CEO Michael Leiters: “An Indispensable Foundation”

Porsche’s CEO, Michael Leiters, isn’t sugarcoating the news. In a statement to employees, Leiters described the cuts as “an indispensable foundation for a successful realignment.” The subtext is clear: Porsche overextended itself chasing adjacent markets, and now it’s paying the price.

The numbers back him up. Porsche’s Q1 2026 financial results have taken a brutal hit. A massive slump in demand from China – once Porsche’s largest single market – has collided with new US tariffs on European imports. The result is a balance sheet that CFO Lutz Meschke recently called “unsatisfactory” in an internal memo. By ditching the e-bike, battery, and software side projects, Porsche hopes to save hundreds of millions annually and refocus every engineering hour on its core sports car lineup – including the upcoming all-electric Cayenne and next-gen 911 hybrid.
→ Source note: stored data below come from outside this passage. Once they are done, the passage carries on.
(** [getIdentity] is the topology's lookup, the null identity for an unknown address; the
    result is the return value and the addresses handed to [requestWhois]. *)
Definition COM_verify (getIdentity : Z -> Identity) (c : COM) : outcome (Z * list Z) :=
  nwid ← COM_networkId c;
  if negb (Address_bool (com_signedBy c)) || negb (com_signedBy c =? controllerFor nwid) ||
     (ZT_NETWORK_COM_MAX_QUALIFIERS <? com_count c)
  then Ok (-1, []) else
  let id := getIdentity (com_signedBy c) in
  if negb (Identity_bool id) then Ok (1, [com_signedBy c]) else
  buf ← com_signed_bytes c;
  Ok (if C25519_verify (id_publicKey id) buf (com_signature c) then 0 else -1, []).

End Signatures.

(** ** Binary form *)

Definition Qualifier_append (C : Z) (q : Qualifier) (b : Buffer) : outcome Buffer :=
  b ← Buffer_append_int C b 8 (q_id q);
  b ← Buffer_append_int C b 8 (q_value q);
  Buffer_append_int C b 8 (q_maxDelta q).

Definition COM_serialize (C : Z) (c : COM) (b : Buffer) : outcome Buffer :=
  b ← Buffer_append_int C b 1 1;
  b ← Buffer_append_int C b 2 (com_count c);
  qs ← com_live c;
  b ← write_all (Qualifier_append C) qs b;
  b ← Address_appendTo C (com_signedBy c) b;
  if Address_bool (com_signedBy c) then Buffer_append C b (com_signature c) ZT_C25519_SIGNATURE_LEN
  else Ok b.

(** The loop of [deserialize]: the array, the count and the index after it. *)
Fixpoint com_read_qualifiers (numq : nat) (b : Buffer) (p lastId : Z) (qs : list Qualifier) (count : Z)
  : outcome (list Qualifier * Z * Z) :=
  match numq with
  | O => Ok (qs, count, p)
  | S numq =>
      qid ← Buffer_at b 8 p;
      if qid <? lastId then Throw SERIALIZED_DATA_BAD_ENCODING else
      if count <? ZT_NETWORK_COM_MAX_QUALIFIERS then
        value ← Buffer_at b 8 (u32 (p + 8));
        maxDelta ← Buffer_at b 8 (u32 (p + 16));
        qs ← mem_write qs count [mkQ qid value maxDelta];
        com_read_qualifiers numq b (u32 (p + 24)) qid qs (count + 1)
      else Throw SERIALIZED_DATA_OVERFLOW
  end.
What This Means for Workers and the Industry

For the 500+ employees affected, the news is devastating. Works councils in Ottobrunn and Pforzheim have already demanded a “socially acceptable transition,” including severance packages and outplacement services. Porsche has pledged to work with local labor authorities, but no detailed plan has been released.

For the broader automotive industry, Porsche’s retreat sends a sobering signal. If a brand with near-limitless pricing power can’t make e-bikes or niche batteries work, what chance do smaller players have? The era of “diversification at all costs” appears to be ending. Instead, automakers are rediscovering an old truth: focus on what you do best, and cut everything else.

Bottom line: Porsche is no longer pretending to be a micromobility or battery startup. It’s a sports car company again – and it’s willing to sacrifice 500+ jobs to prove it.